● Your goal:
Take the lines below between the one holding "(* ===== verification/Prelude.v ===== *)" and the one holding "reference (a branch", inclusive, and copy them exactly. Add nothing.

Saved entries:
== Segment start ==

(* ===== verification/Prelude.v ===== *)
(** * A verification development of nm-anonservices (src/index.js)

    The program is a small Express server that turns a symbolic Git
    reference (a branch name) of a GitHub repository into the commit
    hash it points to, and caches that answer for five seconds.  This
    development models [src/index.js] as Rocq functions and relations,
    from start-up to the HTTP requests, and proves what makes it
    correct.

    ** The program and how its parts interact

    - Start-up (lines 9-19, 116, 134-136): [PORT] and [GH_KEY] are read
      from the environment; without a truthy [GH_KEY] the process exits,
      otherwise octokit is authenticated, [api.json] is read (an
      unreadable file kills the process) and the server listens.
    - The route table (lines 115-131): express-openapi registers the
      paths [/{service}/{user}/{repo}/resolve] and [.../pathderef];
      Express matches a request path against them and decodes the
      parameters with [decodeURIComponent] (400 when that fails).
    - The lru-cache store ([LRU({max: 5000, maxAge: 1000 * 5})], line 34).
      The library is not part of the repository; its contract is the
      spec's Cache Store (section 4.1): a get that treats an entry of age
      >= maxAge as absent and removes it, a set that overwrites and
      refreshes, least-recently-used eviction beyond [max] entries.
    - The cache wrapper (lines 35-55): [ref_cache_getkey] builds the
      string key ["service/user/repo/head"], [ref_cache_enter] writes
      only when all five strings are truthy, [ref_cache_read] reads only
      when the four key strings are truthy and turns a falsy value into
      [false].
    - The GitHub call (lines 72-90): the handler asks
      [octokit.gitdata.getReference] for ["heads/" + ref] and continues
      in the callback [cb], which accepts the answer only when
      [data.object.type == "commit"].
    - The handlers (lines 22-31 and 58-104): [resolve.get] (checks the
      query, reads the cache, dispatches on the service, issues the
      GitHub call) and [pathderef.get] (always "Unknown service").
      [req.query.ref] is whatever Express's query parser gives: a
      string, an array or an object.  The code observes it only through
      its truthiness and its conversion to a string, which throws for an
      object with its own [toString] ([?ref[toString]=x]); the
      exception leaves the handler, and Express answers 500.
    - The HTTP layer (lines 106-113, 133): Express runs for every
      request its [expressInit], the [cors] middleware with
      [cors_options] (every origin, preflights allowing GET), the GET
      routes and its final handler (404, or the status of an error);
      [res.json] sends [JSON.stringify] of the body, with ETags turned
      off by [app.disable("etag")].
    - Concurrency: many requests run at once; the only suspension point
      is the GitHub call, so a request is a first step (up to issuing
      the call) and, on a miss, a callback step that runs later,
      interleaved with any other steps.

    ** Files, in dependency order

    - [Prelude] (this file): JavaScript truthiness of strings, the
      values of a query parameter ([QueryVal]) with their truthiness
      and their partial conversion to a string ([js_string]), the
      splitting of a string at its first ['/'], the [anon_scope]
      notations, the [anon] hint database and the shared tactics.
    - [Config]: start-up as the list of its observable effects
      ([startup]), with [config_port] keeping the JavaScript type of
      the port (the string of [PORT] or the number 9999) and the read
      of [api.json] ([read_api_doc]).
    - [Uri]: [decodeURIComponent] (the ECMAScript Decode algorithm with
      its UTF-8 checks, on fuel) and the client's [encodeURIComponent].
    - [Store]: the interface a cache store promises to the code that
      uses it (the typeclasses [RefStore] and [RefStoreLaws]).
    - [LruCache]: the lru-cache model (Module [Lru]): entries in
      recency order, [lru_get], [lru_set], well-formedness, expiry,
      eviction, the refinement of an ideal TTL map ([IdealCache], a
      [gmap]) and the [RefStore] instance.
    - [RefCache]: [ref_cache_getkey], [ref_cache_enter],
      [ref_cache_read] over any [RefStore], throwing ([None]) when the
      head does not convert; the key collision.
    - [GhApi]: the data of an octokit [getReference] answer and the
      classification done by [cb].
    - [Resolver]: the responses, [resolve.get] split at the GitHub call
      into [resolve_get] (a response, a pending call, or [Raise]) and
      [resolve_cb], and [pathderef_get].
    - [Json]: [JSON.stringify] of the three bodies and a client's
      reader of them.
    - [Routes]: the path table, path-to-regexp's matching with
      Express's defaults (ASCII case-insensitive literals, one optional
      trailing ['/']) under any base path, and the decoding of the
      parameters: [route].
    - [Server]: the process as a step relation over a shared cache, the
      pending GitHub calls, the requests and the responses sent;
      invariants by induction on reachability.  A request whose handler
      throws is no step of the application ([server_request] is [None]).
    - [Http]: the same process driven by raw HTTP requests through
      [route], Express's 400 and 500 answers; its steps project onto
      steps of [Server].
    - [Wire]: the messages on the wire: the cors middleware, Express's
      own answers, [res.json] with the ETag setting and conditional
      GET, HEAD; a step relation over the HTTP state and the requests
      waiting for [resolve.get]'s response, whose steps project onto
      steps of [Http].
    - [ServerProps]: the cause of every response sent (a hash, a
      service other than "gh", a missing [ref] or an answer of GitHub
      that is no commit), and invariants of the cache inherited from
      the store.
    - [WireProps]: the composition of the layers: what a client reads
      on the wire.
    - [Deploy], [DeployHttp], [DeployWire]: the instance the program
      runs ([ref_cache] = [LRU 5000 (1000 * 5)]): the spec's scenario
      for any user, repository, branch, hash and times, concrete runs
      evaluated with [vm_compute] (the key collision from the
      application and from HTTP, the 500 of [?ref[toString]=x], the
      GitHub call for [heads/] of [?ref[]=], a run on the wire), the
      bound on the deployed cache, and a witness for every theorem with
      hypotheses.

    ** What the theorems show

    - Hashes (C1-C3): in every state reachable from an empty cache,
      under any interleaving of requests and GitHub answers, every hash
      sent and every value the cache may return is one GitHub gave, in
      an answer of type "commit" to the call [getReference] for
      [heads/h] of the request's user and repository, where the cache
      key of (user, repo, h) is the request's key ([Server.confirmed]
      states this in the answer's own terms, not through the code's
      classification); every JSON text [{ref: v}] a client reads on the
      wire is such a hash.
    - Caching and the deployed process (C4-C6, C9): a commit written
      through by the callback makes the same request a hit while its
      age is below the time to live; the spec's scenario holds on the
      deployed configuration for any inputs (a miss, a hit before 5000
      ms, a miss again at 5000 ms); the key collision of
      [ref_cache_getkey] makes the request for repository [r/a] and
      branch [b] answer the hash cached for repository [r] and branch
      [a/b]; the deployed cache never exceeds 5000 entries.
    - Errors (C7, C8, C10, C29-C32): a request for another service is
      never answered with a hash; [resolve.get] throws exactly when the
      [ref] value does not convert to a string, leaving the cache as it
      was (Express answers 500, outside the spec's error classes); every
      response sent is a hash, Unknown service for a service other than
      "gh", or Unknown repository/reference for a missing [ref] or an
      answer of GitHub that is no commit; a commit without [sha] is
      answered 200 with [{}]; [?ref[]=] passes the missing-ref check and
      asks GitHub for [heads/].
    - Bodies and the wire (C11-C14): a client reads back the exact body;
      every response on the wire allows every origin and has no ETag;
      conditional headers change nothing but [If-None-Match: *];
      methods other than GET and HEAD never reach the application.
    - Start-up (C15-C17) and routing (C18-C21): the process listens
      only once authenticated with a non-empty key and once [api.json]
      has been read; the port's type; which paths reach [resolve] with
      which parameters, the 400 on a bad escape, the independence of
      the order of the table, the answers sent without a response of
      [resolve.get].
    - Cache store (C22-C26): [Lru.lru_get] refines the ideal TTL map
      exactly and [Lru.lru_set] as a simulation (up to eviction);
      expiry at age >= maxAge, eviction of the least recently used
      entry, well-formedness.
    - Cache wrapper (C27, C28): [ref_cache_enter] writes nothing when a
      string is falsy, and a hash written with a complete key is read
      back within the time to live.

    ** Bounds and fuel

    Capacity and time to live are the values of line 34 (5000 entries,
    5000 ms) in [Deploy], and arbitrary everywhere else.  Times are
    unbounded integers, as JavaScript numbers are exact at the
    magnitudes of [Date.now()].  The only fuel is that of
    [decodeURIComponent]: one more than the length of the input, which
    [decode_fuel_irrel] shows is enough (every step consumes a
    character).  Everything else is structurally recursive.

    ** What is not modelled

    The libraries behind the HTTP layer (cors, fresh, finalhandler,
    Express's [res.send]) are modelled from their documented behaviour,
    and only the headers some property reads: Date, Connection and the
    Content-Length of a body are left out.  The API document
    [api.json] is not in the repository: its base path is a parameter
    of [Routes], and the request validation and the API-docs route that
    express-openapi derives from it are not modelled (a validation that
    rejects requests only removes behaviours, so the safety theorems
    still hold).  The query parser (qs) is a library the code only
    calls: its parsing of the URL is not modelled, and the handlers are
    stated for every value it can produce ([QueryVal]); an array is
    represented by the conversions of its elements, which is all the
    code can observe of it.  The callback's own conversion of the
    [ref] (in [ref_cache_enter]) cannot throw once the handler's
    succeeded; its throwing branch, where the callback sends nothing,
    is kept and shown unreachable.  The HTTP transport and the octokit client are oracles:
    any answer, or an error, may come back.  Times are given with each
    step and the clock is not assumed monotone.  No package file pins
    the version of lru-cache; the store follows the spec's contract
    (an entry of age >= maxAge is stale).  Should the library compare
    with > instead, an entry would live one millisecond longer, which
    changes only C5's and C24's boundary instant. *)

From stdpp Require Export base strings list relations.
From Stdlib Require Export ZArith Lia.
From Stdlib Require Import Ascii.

== Segment end ==
== Segment start ==

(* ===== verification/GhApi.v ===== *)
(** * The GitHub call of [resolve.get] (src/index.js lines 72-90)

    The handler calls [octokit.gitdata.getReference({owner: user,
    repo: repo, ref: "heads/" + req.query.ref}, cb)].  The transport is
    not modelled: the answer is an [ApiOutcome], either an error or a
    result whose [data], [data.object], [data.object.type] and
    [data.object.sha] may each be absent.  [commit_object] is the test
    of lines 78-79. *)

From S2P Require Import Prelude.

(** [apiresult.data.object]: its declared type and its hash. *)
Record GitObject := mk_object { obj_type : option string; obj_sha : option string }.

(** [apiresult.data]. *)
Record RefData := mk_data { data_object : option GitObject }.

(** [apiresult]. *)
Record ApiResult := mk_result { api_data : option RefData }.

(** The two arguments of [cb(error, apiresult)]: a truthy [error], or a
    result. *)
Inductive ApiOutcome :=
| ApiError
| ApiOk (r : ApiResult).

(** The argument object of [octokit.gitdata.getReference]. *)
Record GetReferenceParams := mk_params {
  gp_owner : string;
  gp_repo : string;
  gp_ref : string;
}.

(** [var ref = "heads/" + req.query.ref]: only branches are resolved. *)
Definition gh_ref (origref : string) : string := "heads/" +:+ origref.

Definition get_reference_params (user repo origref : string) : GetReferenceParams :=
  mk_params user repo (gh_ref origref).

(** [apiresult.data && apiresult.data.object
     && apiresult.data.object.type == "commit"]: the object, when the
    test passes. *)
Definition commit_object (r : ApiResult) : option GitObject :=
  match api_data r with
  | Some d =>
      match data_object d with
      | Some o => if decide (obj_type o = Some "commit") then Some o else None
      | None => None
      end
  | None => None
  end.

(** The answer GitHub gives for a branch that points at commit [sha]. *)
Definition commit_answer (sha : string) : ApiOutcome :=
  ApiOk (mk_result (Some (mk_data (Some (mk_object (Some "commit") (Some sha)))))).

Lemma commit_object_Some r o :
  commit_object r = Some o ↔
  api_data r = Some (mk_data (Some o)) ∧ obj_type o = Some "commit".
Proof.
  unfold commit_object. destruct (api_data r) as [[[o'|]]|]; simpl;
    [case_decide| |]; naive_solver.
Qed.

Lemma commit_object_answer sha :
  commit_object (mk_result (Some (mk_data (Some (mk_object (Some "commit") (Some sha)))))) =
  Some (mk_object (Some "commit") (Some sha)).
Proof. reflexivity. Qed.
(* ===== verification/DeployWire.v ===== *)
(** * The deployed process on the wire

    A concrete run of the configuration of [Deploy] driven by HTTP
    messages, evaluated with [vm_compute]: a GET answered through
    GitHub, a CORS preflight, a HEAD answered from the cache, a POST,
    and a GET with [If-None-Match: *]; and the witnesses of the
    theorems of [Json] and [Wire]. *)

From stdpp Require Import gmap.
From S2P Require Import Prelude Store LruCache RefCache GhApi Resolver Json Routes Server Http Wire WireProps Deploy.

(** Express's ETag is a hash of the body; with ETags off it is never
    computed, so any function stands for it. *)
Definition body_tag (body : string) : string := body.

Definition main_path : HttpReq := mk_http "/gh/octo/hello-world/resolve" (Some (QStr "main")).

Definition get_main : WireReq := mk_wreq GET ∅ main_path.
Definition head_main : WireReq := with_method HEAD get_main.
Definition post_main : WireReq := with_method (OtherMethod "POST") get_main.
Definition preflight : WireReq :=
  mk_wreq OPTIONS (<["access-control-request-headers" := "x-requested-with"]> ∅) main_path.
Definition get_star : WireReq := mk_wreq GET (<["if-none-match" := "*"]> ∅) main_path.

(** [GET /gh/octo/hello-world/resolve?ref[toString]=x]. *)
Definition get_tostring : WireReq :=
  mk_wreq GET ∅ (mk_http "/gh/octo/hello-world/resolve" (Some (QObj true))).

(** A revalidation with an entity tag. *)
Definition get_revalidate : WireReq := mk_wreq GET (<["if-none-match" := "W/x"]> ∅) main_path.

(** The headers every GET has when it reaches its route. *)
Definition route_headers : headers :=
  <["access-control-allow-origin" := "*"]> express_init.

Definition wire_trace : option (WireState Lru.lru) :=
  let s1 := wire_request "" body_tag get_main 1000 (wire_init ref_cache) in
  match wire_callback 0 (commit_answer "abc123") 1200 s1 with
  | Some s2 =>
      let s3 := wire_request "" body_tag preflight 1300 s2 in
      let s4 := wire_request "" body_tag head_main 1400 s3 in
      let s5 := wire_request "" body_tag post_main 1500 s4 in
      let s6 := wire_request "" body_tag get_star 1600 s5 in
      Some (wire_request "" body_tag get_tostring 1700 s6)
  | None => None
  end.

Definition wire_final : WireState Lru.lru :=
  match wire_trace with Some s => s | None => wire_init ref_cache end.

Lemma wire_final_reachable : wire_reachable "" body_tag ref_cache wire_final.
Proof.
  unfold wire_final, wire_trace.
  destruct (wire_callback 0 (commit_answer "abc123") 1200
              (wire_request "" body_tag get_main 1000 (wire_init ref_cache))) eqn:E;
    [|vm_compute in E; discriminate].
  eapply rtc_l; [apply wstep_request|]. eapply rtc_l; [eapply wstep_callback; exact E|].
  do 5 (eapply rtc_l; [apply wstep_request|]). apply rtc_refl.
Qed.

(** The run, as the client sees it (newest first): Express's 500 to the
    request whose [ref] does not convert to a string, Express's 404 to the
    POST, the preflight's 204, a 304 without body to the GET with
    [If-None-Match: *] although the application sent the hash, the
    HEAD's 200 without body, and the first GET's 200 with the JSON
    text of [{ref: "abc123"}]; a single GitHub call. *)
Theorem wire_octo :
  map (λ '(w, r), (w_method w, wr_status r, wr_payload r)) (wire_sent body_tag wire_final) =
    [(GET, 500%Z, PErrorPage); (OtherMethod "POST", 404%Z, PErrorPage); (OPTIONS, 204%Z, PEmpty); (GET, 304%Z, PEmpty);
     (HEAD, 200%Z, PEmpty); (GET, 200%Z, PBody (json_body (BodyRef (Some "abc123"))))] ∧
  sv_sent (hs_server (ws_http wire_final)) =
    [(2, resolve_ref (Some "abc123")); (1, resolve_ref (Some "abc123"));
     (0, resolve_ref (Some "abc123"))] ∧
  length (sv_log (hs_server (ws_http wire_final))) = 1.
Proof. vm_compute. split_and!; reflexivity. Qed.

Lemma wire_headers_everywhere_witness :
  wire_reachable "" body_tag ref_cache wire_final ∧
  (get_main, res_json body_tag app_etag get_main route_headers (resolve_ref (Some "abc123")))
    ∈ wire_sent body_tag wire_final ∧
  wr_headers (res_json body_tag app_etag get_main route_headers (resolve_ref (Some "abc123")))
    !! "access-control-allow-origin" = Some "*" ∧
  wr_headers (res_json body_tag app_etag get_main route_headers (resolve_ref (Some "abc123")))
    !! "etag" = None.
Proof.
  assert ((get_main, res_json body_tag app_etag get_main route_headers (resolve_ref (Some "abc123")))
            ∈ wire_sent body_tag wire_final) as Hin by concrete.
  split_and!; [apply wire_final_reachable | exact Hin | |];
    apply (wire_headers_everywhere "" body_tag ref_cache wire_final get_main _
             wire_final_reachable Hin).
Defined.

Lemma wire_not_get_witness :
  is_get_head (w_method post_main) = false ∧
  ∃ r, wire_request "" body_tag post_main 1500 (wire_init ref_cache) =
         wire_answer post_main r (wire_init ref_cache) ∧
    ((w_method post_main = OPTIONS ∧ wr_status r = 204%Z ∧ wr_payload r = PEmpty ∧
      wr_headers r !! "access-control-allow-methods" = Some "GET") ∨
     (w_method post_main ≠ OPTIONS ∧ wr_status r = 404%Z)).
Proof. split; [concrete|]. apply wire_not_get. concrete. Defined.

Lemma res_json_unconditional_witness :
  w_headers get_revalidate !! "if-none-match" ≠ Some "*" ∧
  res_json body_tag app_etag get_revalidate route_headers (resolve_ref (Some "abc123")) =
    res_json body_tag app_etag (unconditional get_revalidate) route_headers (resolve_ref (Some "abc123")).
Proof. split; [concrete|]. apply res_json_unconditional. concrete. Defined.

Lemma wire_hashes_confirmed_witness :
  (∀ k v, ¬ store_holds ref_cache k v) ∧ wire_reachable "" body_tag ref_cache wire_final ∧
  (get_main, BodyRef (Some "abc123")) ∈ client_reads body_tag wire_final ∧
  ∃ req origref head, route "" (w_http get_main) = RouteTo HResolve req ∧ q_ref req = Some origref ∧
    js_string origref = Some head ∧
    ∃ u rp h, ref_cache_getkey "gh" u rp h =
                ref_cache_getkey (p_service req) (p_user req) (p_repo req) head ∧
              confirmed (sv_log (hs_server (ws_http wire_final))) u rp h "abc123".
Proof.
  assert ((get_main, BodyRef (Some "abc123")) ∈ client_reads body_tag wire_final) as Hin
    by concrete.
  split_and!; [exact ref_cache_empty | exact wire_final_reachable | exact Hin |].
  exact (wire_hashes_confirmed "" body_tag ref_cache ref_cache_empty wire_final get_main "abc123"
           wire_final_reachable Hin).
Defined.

== Segment end ==

● Solution for this exercise:
(* ===== verification/Prelude.v ===== *)
(** * A verification development of nm-anonservices (src/index.js)

    The program is a small Express server that turns a symbolic Git
    reference (a branch name) of a GitHub repository into the commit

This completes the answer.